Boston, MA -- Cells taken from the amniotic fluid surrounding an unborn child and cultivated in a laboratory could be used to repair birth defects, the New Scientist reports.

Scientists Dario Fauza and Amir Kaviani of the Children's Hospital in Boston told members at an American College of Surgeons meeting on Wednesday that they found "early-stage embryonic cells" in the amniotic fluid of pregnant women. When "scaffold[ed]" together in a laboratory culture, the cells quickly grew into connective tissue, which could be used as tissue grafts to repair certain birth defects such as holes in the abdomen or chest.

Kaviani said that "just 2 milliliters of amniotic fluid" can provide up to 20,000 cells, 80% of which are viable.

In 1997, Fauza and colleagues reported that they successfully performed in utero surgery on ewes to remove cells directly from an unborn child, then cultured and grafted excess tissue to repair tumor sites on the newborn lambs; however, this surgical procedure was found to increase the risk of miscarriage.
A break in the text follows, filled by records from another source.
(* ===== verification/EscapeClaim.v ===== *)
(** * EscapeClaim: withdrawing from a committed state

    Models [crates/sybil-escape-claim/src/lib.rs]: the account, reservation and
    market leaves opened against a state root, the key set and the signature that
    authorise the claim, the valuation at the last clearing prices, the nullifier
    and the hash of the public inputs. *)
From S2P Require Import Prelude Types Order MmConstraint Account Digest Snapshots Finalize Witness L1Protocol DepositFrontier AccountKeys WebAuthn Signing WitnessBytes StateCommitment Bridge Mmr QmdbProof.

Definition ESCAPE_CLAIM_PUBLIC_INPUT_DOMAIN : Bytes := ascii_bytes "sybil/openvm/escape-claim/v1".
Definition ESCAPE_NULLIFIER_DOMAIN : Bytes := ascii_bytes "sybil/escape-nullifier/v1".
Definition MINT_ACCOUNT_ID : Z := int_max U64.

Record EscapeClaimPublicInputs := mkEscapeClaimPublicInputs {
  ec_state_root : Bytes;
  ec_height : Z;
  ec_account_id : Z;
  ec_recipient : Bytes;
  ec_amount : Z;
  ec_nullifier : Bytes;
}.
Record MarketLeafWitness := mkMarketLeafWitness { ml_market : MarketSnapshot; ml_proof : QmdbStateKeyValueProof }.
Inductive AccountReservationLeafWitness :=
  | Inclusion (reservation : AccountReservationSnapshot) (proof : QmdbStateKeyValueProof)
  | Exclusion (proof : QmdbStateExclusionProof).
Record EscapeClaimGuestInput := mkEscapeClaimGuestInput {
  eg_public_inputs : EscapeClaimPublicInputs;
  eg_genesis_hash : Bytes;
  eg_chain_id : Z;
  eg_vault_address : Bytes;
  eg_account : AccountSnapshot;
  eg_account_proof : QmdbStateKeyValueProof;
  eg_account_reservation : AccountReservationLeafWitness;
  eg_markets : list MarketLeafWitness;
  eg_active_keys : list KeyRecord;
  eg_authorization : KeyOpAuth;
}.

Module Escape.
Inductive EscapeClaimError :=
  | MintAccount
  | AccountMismatch
  | AccountProof
  | ReservationMismatch
  | ReservationProof
  | EmptyKeySet
  | TooManyKeys
  | InvalidKeySet
  | KeysDigestMismatch
  | Authorization (e : Auth.AuthError)
  | MarketProofSet
  | MarketProof
  | MarketPrices
  | PositionOutcome
  | SignedNotionalOverflow
  | AccumulationOverflow
  | NanosOutOfRange
  | AmountMismatch
  | NullifierMismatch.
End Escape.
Abbreviation EscapeClaimError := Escape.EscapeClaimError (only parsing).

(** ** Valuation *)

Definition validate_market_prices (market : MarketSnapshot) : outcome EscapeClaimError unit :=
  let count := Z.of_nat (length (msn_last_clearing_prices market)) in
  reject_if ((negb (count =? 0) && negb (count =? msn_num_outcomes market)) ||
             existsb (λ price, price >? NANOS_PER_DOLLAR) (msn_last_clearing_prices market)) Escape.MarketPrices.

Definition checked_x_nanos (balance : Z) (position_values : list Z) (reserved_balance : Z) : outcome EscapeClaimError Z :=
  value ← ofold (λ value position, ok_or (chk I128 (value + position)) Escape.AccumulationOverflow) balance position_values;
  ok_or (chk I128 (value - reserved_balance)) Escape.AccumulationOverflow.

Definition required_markets (positions : list (MarketId * Z * Z)) : gset Z :=
  list_to_set (omap (λ '(market, _, qty), if negb (qty =? 0) then Some market else None) positions).

Definition position_value (opened : gmap Z MarketSnapshot) (position : MarketId * Z * Z) : outcome EscapeClaimError Z :=
  let '(market_id, outcome, qty) := position in
  market ← ok_or (opened !! market_id) Escape.MarketProofSet;
  reject_if (outcome >=? msn_num_outcomes market) Escape.PositionOutcome;;
  if bool_decide (msn_last_clearing_prices market = []) then Ok 0 else
  price ← ok_or (msn_last_clearing_prices market !! Z.to_nat outcome) Escape.MarketPrices;
  ok_or (checked_signed_notional_nanos price qty) Escape.SignedNotionalOverflow.
Fixpoint position_values (opened : gmap Z MarketSnapshot) (positions : list (MarketId * Z * Z)) : outcome EscapeClaimError (list Z) :=
  match positions with
  | [] => Ok []
  | (market_id, outcome, qty) :: positions =>
      if qty =? 0 then position_values opened positions else
      value ← position_value opened (market_id, outcome, qty);
      values ← position_values opened positions;
      Ok (value :: values)
  end.

Section sha.
Context (sha256 keccak256 : Bytes → Bytes) (p256 : Bytes → Bytes → Bytes → bool).

Definition open_market (state_root : Bytes) (required : gset Z) (opened : gmap Z MarketSnapshot) (witnessed : MarketLeafWitness) :
    outcome EscapeClaimError (gmap Z MarketSnapshot) :=
  let market := ml_market witnessed in
  reject_if (negb (bool_decide (msn_market_id market ∈ required)) || bool_decide (is_Some (opened !! msn_market_id market))) Escape.MarketProofSet;;
  validate_market_prices market;;
  verified ← verify_qmdb_key_value_proof sha256 state_root (market_leaf market).1 (market_leaf market).2 (ml_proof witnessed);
  reject_if (negb verified) Escape.MarketProof;;
  Ok (<[msn_market_id market := market]> opened).

Definition compute_withdrawable_token_units (account : AccountSnapshot) (reserved_balance : Z) (markets : list MarketLeafWitness) (state_root : Bytes) :
    outcome EscapeClaimError Z :=
  let required := required_markets (asn_positions account) in
  opened ← ofold (open_market state_root required) ∅ markets;
  reject_if (negb (bool_decide (size opened = size required))) Escape.MarketProofSet;;
  position_values ← position_values opened (asn_positions account);
  nanos ← checked_x_nanos (asn_balance account) position_values reserved_balance;
  clamped ← ok_or (chk U64 (Z.max nanos 0)) Escape.NanosOutOfRange;
  Ok (clamped / NANOS_PER_TOKEN_UNIT).

(** ** Leaves and keys *)

Definition verify_reservation (input : EscapeClaimGuestInput) : outcome EscapeClaimError Z :=
  let account_id := ec_account_id (eg_public_inputs input) in
  let key := account_reservation_leaf_key account_id in
  match eg_account_reservation input with
  | Inclusion reservation proof =>
      reject_if (negb (ars_account_id reservation =? account_id)) Escape.ReservationMismatch;;
      verified ← verify_qmdb_key_value_proof sha256 (ec_state_root (eg_public_inputs input)) key (account_reservation_leaf reservation).2 proof;
      reject_if (negb verified) Escape.ReservationProof;;
      Ok (ars_reserved_balance reservation)
  | Exclusion proof =>
      verified ← verify_qmdb_exclusion_proof sha256 (ec_state_root (eg_public_inputs input)) key proof;
      reject_if (negb verified) Escape.ReservationProof;;
      Ok 0
  end.

Definition check_active_key (pubkeys : gset Bytes) (key : KeyRecord) : outcome EscapeClaimError (gset Bytes) :=
  reject_if (kr_auth_scheme key >? 1) Escape.InvalidKeySet;;
  first ← idx (kr_pubkey_sec1 key) 0;
  reject_if (negb ((first =? 2) || (first =? 3))) Escape.InvalidKeySet;;
  reject_if (bool_decide (kr_pubkey_sec1 key ∈ pubkeys)) Escape.InvalidKeySet;;
  Ok ({[kr_pubkey_sec1 key]} ∪ pubkeys).
Definition claim_message (input : EscapeClaimGuestInput) : Bytes :=
  let p := eg_public_inputs input in
  canonical_escape_claim_bytes (eg_genesis_hash input) (eg_chain_id input) (eg_vault_address input) (ec_state_root p) (ec_height p) (ec_account_id p)
    (ec_recipient p) (ec_amount p).
Definition verify_key_binding_and_authorization (input : EscapeClaimGuestInput) : outcome EscapeClaimError unit :=
  let keys := eg_active_keys input in
  reject_if (bool_decide (keys = [])) Escape.EmptyKeySet;;
  reject_if (Z.of_nat (length keys) >? MAX_KEYS_PER_ACCOUNT) Escape.TooManyKeys;;
  ofold check_active_key ∅ keys;;
  let digest := account_keys_digest sha256 (ec_account_id (eg_public_inputs input)) keys in
  reject_if (bool_decide (asn_keys_digest (eg_account input) ≠ digest)) Escape.KeysDigestMismatch;;
  map_err Escape.Authorization (verify_keyop_auth sha256 p256 (eg_authorization input) keys (claim_message input)).

(** ** The claim *)

Definition escape_nullifier (chain_id : Z) (vault_address : Bytes) (account_id : Z) (state_root : Bytes) : Bytes :=
  abi_keccak256_domain_and_words keccak256 ESCAPE_NULLIFIER_DOMAIN [Uint chain_id; Address vault_address; Uint account_id; Bytes32 state_root].
Definition escape_claim_public_input_hash (inputs : EscapeClaimPublicInputs) : Bytes :=
  abi_keccak256_domain_and_words keccak256 ESCAPE_CLAIM_PUBLIC_INPUT_DOMAIN
    [Bytes32 (ec_state_root inputs); Uint (ec_height inputs); Uint (ec_account_id inputs); Address (ec_recipient inputs); Uint (ec_amount inputs);
     Bytes32 (ec_nullifier inputs)].

Definition verify_escape_claim (input : EscapeClaimGuestInput) : outcome EscapeClaimError Bytes :=
  let public := eg_public_inputs input in
  reject_if (ec_account_id public =? MINT_ACCOUNT_ID) Escape.MintAccount;;
  reject_if (negb (asn_id (eg_account input) =? ec_account_id public)) Escape.AccountMismatch;;
  verified ← verify_qmdb_key_value_proof sha256 (ec_state_root public) (account_leaf_key (ec_account_id public)) (account_leaf (eg_account input)).2
    (eg_account_proof input);
  reject_if (negb verified) Escape.AccountProof;;
  reserved_balance ← verify_reservation input;
  verify_key_binding_and_authorization input;;
  amount ← compute_withdrawable_token_units (eg_account input) reserved_balance (eg_markets input) (ec_state_root public);
  reject_if (negb (ec_amount public =? amount)) Escape.AmountMismatch;;
  reject_if (bool_decide (ec_nullifier public ≠ escape_nullifier (eg_chain_id input) (eg_vault_address input) (ec_account_id public) (ec_state_root public)))
    Escape.NullifierMismatch;;
  Ok (escape_claim_public_input_hash public).
End sha.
In addition to being safer for both mother and unborn children, the process of taking cells from amniotic fluid yielded tissue that grew "much faster" than the cells taken directly from unborn children, the scientists stated . Since many pregnant women already undergo amniocentesis to screen for fetal abnormalities, doctors could simply isolate cells from the test fluid of infants with defects and save it for future surgery, Fauza said.

Fauza added that he does not know whether the cells found in amniotic fluid are "true stem cells," but he said that they "proliferate very quickly."

Referring to the controversy surrounding embryonic stem cell research, Gordana Vunjak-Novakovic, a tissue engineer at the Massachusetts Institute of Technology, said that amniotic fluid is a "nice, unproblematic source" for cells used to repair birth defects. Approximately one in 5,000 infants is born with a "body wall defect" that might be corrected with a tissue graft.